J'ai accueilli le Ramadan comme une opportunité de trouver du réconfort et de la paix par la prière et le culte. Il est venu avec une promesse de reconnecter mon âme avec le divin. J'ai fait un acte de foi, sachant que mes efforts spirituels seraient limités par les facultés humaines déjà étirées en raison des différents rôles que je devais continuer à remplir tout en jeûnant et en suppliant.
Je serais toujours une mère d'un adolescent confronté à leurs propres défis. Je travaillais toujours pour gagner ma vie. Je serais toujours fatigué et j'ai besoin de sommeil. Je serais toujours lié par les confines physiques d'un corps vieillissant. Et je serais toujours distrait par l'esprit errant d'un humain faible.
Naureen Choudhry et son père Jamil Choudhry.
Malgré ces contraintes connues, j'avais aspiré à trouver ces moments éphémères dans l'obscurité de la nuit pour verser mes larmes et ressentir mon chagrin.
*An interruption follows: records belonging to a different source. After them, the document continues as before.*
(** C22: what a run of [cs71vision] does. Where every release succeeds, for every configuration file and every answer of the system:
    checking a configuration does nothing; a run that serves opens the camera and, with a service credential configured, a connection for
    each of the loops, the API and the training job, starts them in order, and at its end stops and releases every one of them;
    without the credential it only captures. The autonomy loop is part of a run exactly when both credentials are configured, and no
    other client holds the machine credential. A run that fails while building starts nothing and exits with 1. A refused API socket is an
    exception that leaves the other loops running and releases nothing. *)
Theorem vision_run_exact (a : Args) : (forall p, release_of host p = None) ->
  let p := main tomllib_load a in
  match load_config tomllib_load fs (config_path a) with
  | Err (Toml.ConfigError _) => p = (empty_system, Exit 2)
  | Err UnicodeDecodeError => p = (empty_system, Escaped (Configuration UnicodeDecodeError))
  | OutOfFuel => False
  | Ok c =>
      if bool_decide (serve a = None) then p = (empty_system, Exit 0)
      else
        ((p.2 = Exit 0 /\ log p.1 = opened c ++ started c ++ stopped c)
         \/ (p.2 = Exit 1 /\ exists n, (n < length (opened c))%nat /\ log p.1 = take n (opened c))
         \/ exists e, p.2 = Escaped (Other e) /\ bind_api host = Some e /\ Api ∈ parts c
              /\ log p.1 = opened c ++ (Start <$> take (length (threads c) - 1) (threads c)))
        /\ Forall (holds_credentials c) (clients p.1)
        /\ (forall q, q ∈ parts c <-> Release q ∈ stopped c)
        /\ (Autonomy ∈ parts c <-> is_Some (daemon_service_token_path c) /\ is_Some (machine_service_token_path c))
        /\ (daemon_service_token_path c = None -> parts c = [Capture])
  end.
Proof.
  intros Hr. cbv zeta. unfold main. pose proof (load_config_sane (config_path a)) as Hs.
  destruct (load_config tomllib_load fs (config_path a)) as [c|[message|]|]; [|done..]. case_bool_decide; [done|].
  split; [|split; [|apply parts_facts]]; pose proof (build_adds c Hs empty_system) as Hb; unfold wp in Hb;
    pose proof (guarded_build c empty_system (Forall_nil_2 _)) as Hg;
    destruct (build c empty_system) as [x [b|e|]]; cbn [fst snd] in Hb, Hg; try done;
    try (destruct Hb as [Hl ->]; unfold mbind, M_bind; pose proof (vision_start_spec c x Hs) as [Hc Hst];
      destruct (start_loops c (built c) x) as [x1 r1]; cbn [fst snd] in Hc, Hst).
  - assert (r1 = Ok tt /\ log x1 = log x ++ started c \/ exists e, bind_api host = Some e /\ Api ∈ parts c /\ r1 = Err (Other e)
      /\ log x1 = log x ++ (Start <$> take (length (threads c) - 1) (threads c))) as [[-> Hl1]|(e & He & Hin & -> & Hl1)].
    { destruct (bind_api host) as [e|]; [|by left]. destruct (has_api (built c)) eqn:Ea; [|by left]. right. exists e. unfold built in Ea. cbn [has_api] in Ea. apply bool_decide_eq_true in Ea. by destruct Hst. }
    + left. pose proof (vision_close_spec c x1 Hr) as (H2 & _ & H3). destruct (close_loops (built c) x1) as [x2 r2]. cbn [fst snd] in *. subst r2.
      split; [done|]. cbn [fst]. rewrite H3, Hl1, Hl. by rewrite <- !app_assoc.
    + right. right. exists e. cbn [fst snd]. by rewrite Hl1, Hl.
  - right. left. done.
  - destruct r1 as [u|e|]; cbn [fst]; [|by rewrite Hc..]. pose proof (vision_close_spec c x1 Hr) as (_ & H2 & _).
    destruct (close_loops (built c) x1) as [x2 [u2|e|]]; cbn [fst] in *; by rewrite H2, Hc.
Qed.
End Runtime.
Tout au long de tout cela, je me suis très rappelé les contrastes qui existent dans le monde. Où mon fil sur les réseaux sociaux a dévoilé des bobines de personnes appréciant des buffets iftar somptueux et a également montré la souffrance d'enfants affamés pleurant la perte de leurs proches. Alors que les privilégiés étaient préoccupés de s'assurer qu'ils ont acheté leurs tenues de créateurs pour l'Aïd, il y avait ceux dont les yeux reflétaient l'incrédulité alors que leurs moyens de subsistance se sont effondrés.
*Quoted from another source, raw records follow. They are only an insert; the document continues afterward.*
Lemma act_spec a t : replay_closed t = false -> let p := act a t in
  match asked a with
  | None => exists s, p.2 = Ok s /\ _incoming t = s +:+ _incoming p.1 /\ _steps p.1 = _steps t /\ replay_closed p.1 = false
  | Some q =>
      match _steps t with
      | s :: steps =>
          if bool_decide (expected s = q)
          then p.2 = Ok "" /\ _incoming p.1 = _incoming t +:+ str_join "" (responses s) /\ _steps p.1 = steps /\ replay_closed p.1 = false
          else exists e, p.2 = Err e /\ isinstance e (Builtin AssertionError) = true
      | [] => exists e, p.2 = Err e /\ isinstance e (Builtin AssertionError) = true
      end
  end.
Proof.
  intros Ho. destruct a as [data| |size]; cbn [asked].
  - unfold act, write, require_open, mbind, M_bind, getS, modifyS. rewrite Ho. cbn [mret M_ret fst snd].
    match goal with |- context [_consume WRITE ?q ?t'] => pose proof (consume_spec WRITE q t') as Hc end. cbn [_steps _incoming] in Hc.
    destruct (_steps t) as [|s steps]; [destruct Hc as (e & Hc & ?); destruct (_consume _ _ _) as [t' r]; cbn [snd] in Hc; subst r; by exists e|].
    case_bool_decide; [rewrite Hc; simpl; done|destruct Hc as (e & Hc & ?); destruct (_consume _ _ _) as [t' r]; cbn [snd] in Hc; subst r; by exists e].
  - unfold act, reset, require_open, mbind, M_bind, getS, modifyS. rewrite Ho. cbn [mret M_ret fst snd].
    match goal with |- context [_consume RESET ?q ?t'] => pose proof (consume_spec RESET q t') as Hc end. cbn [_steps _incoming] in Hc.
    destruct (_steps t) as [|s steps]; [destruct Hc as (e & Hc & ?); destruct (_consume _ _ _) as [t' r]; cbn [snd] in Hc; subst r; by exists e|].
    case_bool_decide; [rewrite Hc; simpl; done|destruct Hc as (e & Hc & ?); destruct (_consume _ _ _) as [t' r]; cbn [snd] in Hc; subst r; by exists e].
  - pose proof (read_spec size t) as (s & H1 & H2 & H3 & H4). exists s. split_and!; [done|done|done|by etrans].
Qed.

(** A run from any open transport. *)
Lemma host_run_spec l t : replay_closed t = false -> let p := host_run l t in
  if bool_decide (omap asked l `prefix_of` (expected <$> _steps t))
  then exists s, p.2 = Ok s /\ _steps p.1 = drop (length (omap asked l)) (_steps t)
       /\ s +:+ _incoming p.1 = _incoming t +:+ answers (take (length (omap asked l)) (_steps t))
  else exists e, p.2 = Err e /\ isinstance e (Builtin AssertionError) = true.
Proof.
  revert t. induction l as [|a l IH]; intros t Ho; cbv zeta.
  - rewrite bool_decide_true by apply prefix_nil. exists "". simpl. by rewrite drop_0, str_app_nil_r.
  - cbn [host_run omap list_omap]. pose proof (act_spec a t Ho) as Ha. cbv zeta in Ha. unfold mbind, M_bind. destruct (asked a) as [q|]; cbn [length].
    + destruct (_steps t) as [|s steps] eqn:Es.
      { rewrite bool_decide_false by (by intros ?%prefix_nil_not). destruct Ha as (e & Ha & He). destruct (act a t) as [t' r]. cbn [snd] in Ha. subst r. by exists e. }
      rewrite fmap_cons. destruct (decide (expected s = q)) as [E|E].
      * rewrite bool_decide_true in Ha by done. destruct Ha as (H1 & H2 & H3 & H4). destruct (act a t) as [t' r]. cbn [fst snd] in *. subst r steps.
        specialize (IH t' H4). cbv zeta in IH. rewrite (bool_decide_ext (q :: _ `prefix_of` _) (omap asked l `prefix_of` (expected <$> _steps t'))).
        2:{ rewrite E. split; [apply prefix_cons_inv_2|by apply prefix_cons]. }
        case_bool_decide; [|destruct IH as (e & IH & He); destruct (host_run l t') as [t2 r]; cbn [snd] in IH; subst r; by exists e].
        destruct IH as (rest & I1 & I2 & I3). destruct (host_run l t') as [t2 r]. cbn [fst snd] in *. subst r. cbn [mret M_ret fst snd]. exists rest. split_and!; [done|done|].
        cbn [take]. rewrite answers_cons. change ("" +:+ rest) with rest. rewrite I3, H2. by rewrite str_app_assoc.
      * rewrite bool_decide_false in Ha by done. rewrite bool_decide_false by (intros Hp; apply prefix_cons_inv_1 in Hp; done).
        destruct Ha as (e & Ha & He). destruct (act a t) as [t' r]. cbn [snd] in Ha. subst r. by exists e.
    + destruct Ha as (s & H1 & H2 & H3 & H4). destruct (act a t) as [t' r]. cbn [fst snd] in *. subst r. specialize (IH t' H4). cbv zeta in IH. rewrite H3 in IH.
      case_bool_decide; [|destruct IH as (e & IH & He); destruct (host_run l t') as [t2 r]; cbn [snd] in IH; subst r; by exists e].
      destruct IH as (rest & I1 & I2 & I3). destruct (host_run l t') as [t2 r]. cbn [fst snd] in *. subst r. cbn [mret M_ret fst snd]. exists (s +:+ rest). split_and!; [done|done|].
      rewrite H2, <- !str_app_assoc. by rewrite I3.
Qed.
Alors que les amis ont rapidement posté leur visite au Kaaba sacré pour rechercher le pardon du Seigneur, ils ont tout aussi rapide pour présenter les rues bordées de stands de nourriture et de festivités.
Dans ce monde axé sur les consommateurs et injuste, le Ramadan est devenu un portail – un passage vers une réalité silencieuse et d'un autre monde. C'était un espace qui a perturbé l'agitation, offrant de brefs moments d'évasion. L'immobilité silencieuse de cet espace sacré est devenue un paradis, me permettant de converser avec le divin.
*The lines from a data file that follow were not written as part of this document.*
Lemma safe_lines fuel s : sim_ok s -> sim_closed s = false -> (String.length (_incoming s) <= fuel)%nat -> wp (handle_lines fuel) (handled s) s.
Proof.
  revert s. induction fuel as [|fuel IH]; intros s Hs Hc Hf; cbn [handle_lines]; wp_step; wp_step; wp_step;
    destruct (str_partition (chr 10) (_incoming s)) as [[raw rest]|] eqn:Hp;
    try (wp_step; split; [done|]; split; [by exists (_incoming s)|done]).
  all: apply str_partition_spec in Hp as [Hp _]; rewrite Hp, str_length_app in Hf; simpl in Hf.
  { lia. }
  wp_steps. eapply wp_conseq; [apply safe_handle_line; [by apply sim_ok_in|done]|].
  intros s1 r (Hs1 & Hst & Hr). destruct r as [[]|e|]; [|by split; [|split; [exists rest|]]|done]. wp_steps.
  destruct Hst as [E1 E2 E3 E4]. simpl in *. eapply wp_conseq; [apply IH; [done|congruence|rewrite E4; lia]|].
  intros s2 r2 (Hs2 & (d & [F1 F2 F3 F4]) & Hr2). split; [done|]. split; [|done]. exists d. split; simpl in *; congruence.
Qed.

Lemma safe_write data s : sim_ok s ->
  wp (sim_write data) (fun s' r => handled s s' r /\ (r = Ok (Some (slen data)) \/ exists e, r = Err e) /\ (sim_closed s = true -> s' = s)) s.
Proof.
  intros Hs. unfold sim_write. wp_steps. destruct (sim_closed s) eqn:Hc.
  { wp_step. split; [split; [done|split; [exists (_incoming s); by split|done]]|]. split; [right; by eexists|done]. }
  unfold _record. wp_steps. set (s1 := set_in _ _).
  assert (sim_ok s1) as Hs1.
  { destruct Hs. split; try done. intros Hne. apply Forall_app. split; [by apply si_history0|]. by constructor. }
  eapply wp_conseq; [by apply safe_lines|]. intros s2 r (Hs2 & (d & [E1 E2 E3 E4]) & Hr).
  assert (stays_but_in s s2) as Hst by (exists d; split; simpl in *; congruence).
  destruct r as [[]|e|]; [wp_steps; split; [by split|split; [by left|done]]|by split; [|split; [right; eexists|]]|done].
Qed.

(** ** What an advance of the clock says *)

Definition wire (lines : list string) : string := foldr (fun l rest => l +:+ String (chr 10) rest) "" lines.

(** Between two states the host was sent lines that it parses as [items]. *)
Definition spoke (crc : bool) (items : list v2_item) (s s' : SimulatorTransport) : Prop :=
  exists lines, Forall2 (fun l i => parse_v2_line l crc = Ok i /\ slen l <= 64) lines items /\ _outgoing s' = _outgoing s +:+ wire lines.

(** The item ends request [i]. *)
Definition ends_request (i : Z) (item : v2_item) : bool :=
  match item with VResponse r => terminal r && (request_id r =? i) | _ => false end.
Definition count_ends (i : Z) (items : list v2_item) : nat := length (List.filter (ends_request i) items).

Lemma wire_app a b : wire (a ++ b) = wire a +:+ wire b.
Proof. induction a as [|x a IH]; [done|]. cbn [app wire foldr] in *. unfold wire in *. simpl. by rewrite IH, <- str_app_assoc, str_app_cons. Qed.

Lemma wire_length crc lines items : Forall2 (fun l i => parse_v2_line l crc = Ok i /\ slen l <= 64) lines items ->
  (String.length (wire lines) <= 65 * length items)%nat.
Proof.
  induction 1 as [|l i lines items [_ Hl] _ IH]; [simpl; lia|]. unfold wire in *. simpl. rewrite str_length_app. simpl. unfold slen in Hl. lia.
Qed.

Lemma spoke_nil crc s s' : _outgoing s' = _outgoing s -> spoke crc [] s s'.
Proof. intros E. exists []. split; [done|]. simpl. by rewrite str_app_nil_r. Qed.
Lemma spoke_app crc a b s1 s2 s3 : spoke crc a s1 s2 -> spoke crc b s2 s3 -> spoke crc (a ++ b) s1 s3.
Proof.
  intros (la & Ha & Ea) (lb & Hb & Eb). exists (la ++ lb). split; [by apply Forall2_app|]. by rewrite Eb, Ea, wire_app, str_app_assoc.
Qed.
Lemma spoke_says crc item s s' : says item s s' -> _crc_enabled (sim_state s) = crc -> spoke crc [item] s s'.
Proof.
  intros (line & -> & Hl & Hp) <-. exists [line]. split; [by repeat constructor|]. done.
Qed.

Lemma done_kind id t r : _response_body id ("done:" +:+ t) = Ok r -> terminal r = true /\ request_id r = id.
Proof. unfold _response_body. intros E. repeat case_match; res_inv; simplify_eq/=; try done. Qed.
Lemma error_kind id t r : _response_body id ("error:" +:+ t) = Ok r -> terminal r = true /\ request_id r = id.
Proof.
  unfold _response_body. decide_ifs. prefix_app t. intros E. res_inv. by repeat case_match; res_inv; simplify_eq/=.
Qed.
Lemma progress_kind id t r : _response_body id ("progress:" +:+ t) = Ok r -> terminal r = false.
Proof.
  unfold _response_body. decide_ifs. prefix_app t. intros E. by res_inv.
Qed.

(** *** The closures *)

(** The effect of running a due call: what was said, and the operation it belongs to. *)
Record ran (i : Z) (finished : bool) (s s' : SimulatorTransport) : Prop := {
  rn_config : config s' = config s;
  rn_closed : sim_closed s' = sim_closed s;
  rn_clock : clock s' = clock s;
  rn_crc : _crc_enabled (sim_state s') = _crc_enabled (sim_state s);
  rn_active : _active_id (sim_state s') = if finished then None else Some i;
  rn_items : exists items, spoke (_crc_enabled (sim_state s)) items s s' /\ (length items <= 3)%nat
    /\ count_ends i items = if finished then 1%nat else 0%nat;
}.

Lemma wp_event_idle body Q s : sim_ok s -> announces body -> slen body <= 52 ->
  (forall e s', says (VEvent e) (count_event s) s' -> sim_ok s' -> Q s' (Ok tt)) -> wp (_emit_event body) Q s.
Proof.
  intros Hs Ha Hl HQ. apply wp_event; [apply Hs|done..|]. intros e s' Hsay. eapply HQ; [done|].
  by eapply sim_ok_says, sim_ok_count.
Qed.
Qu'est-ce qui a été dit dans ces chuchotements silencieux, ici et là? Je ne pouvais entendre que si j'étais concentré et prêtant attention au message au-delà: la vie n'est pas censée être vécue enchaînée à la recherche de la richesse et du pouvoir. L'âme appartient au Créateur et ne trouvera le bonheur que dans la proximité et la proximité de lui.
Cela a commencé à avoir un sens – et le chagrin brut de perdre mon père s'est transformé en une douleur apaisante: son âme était revenue à sa station éternelle significative.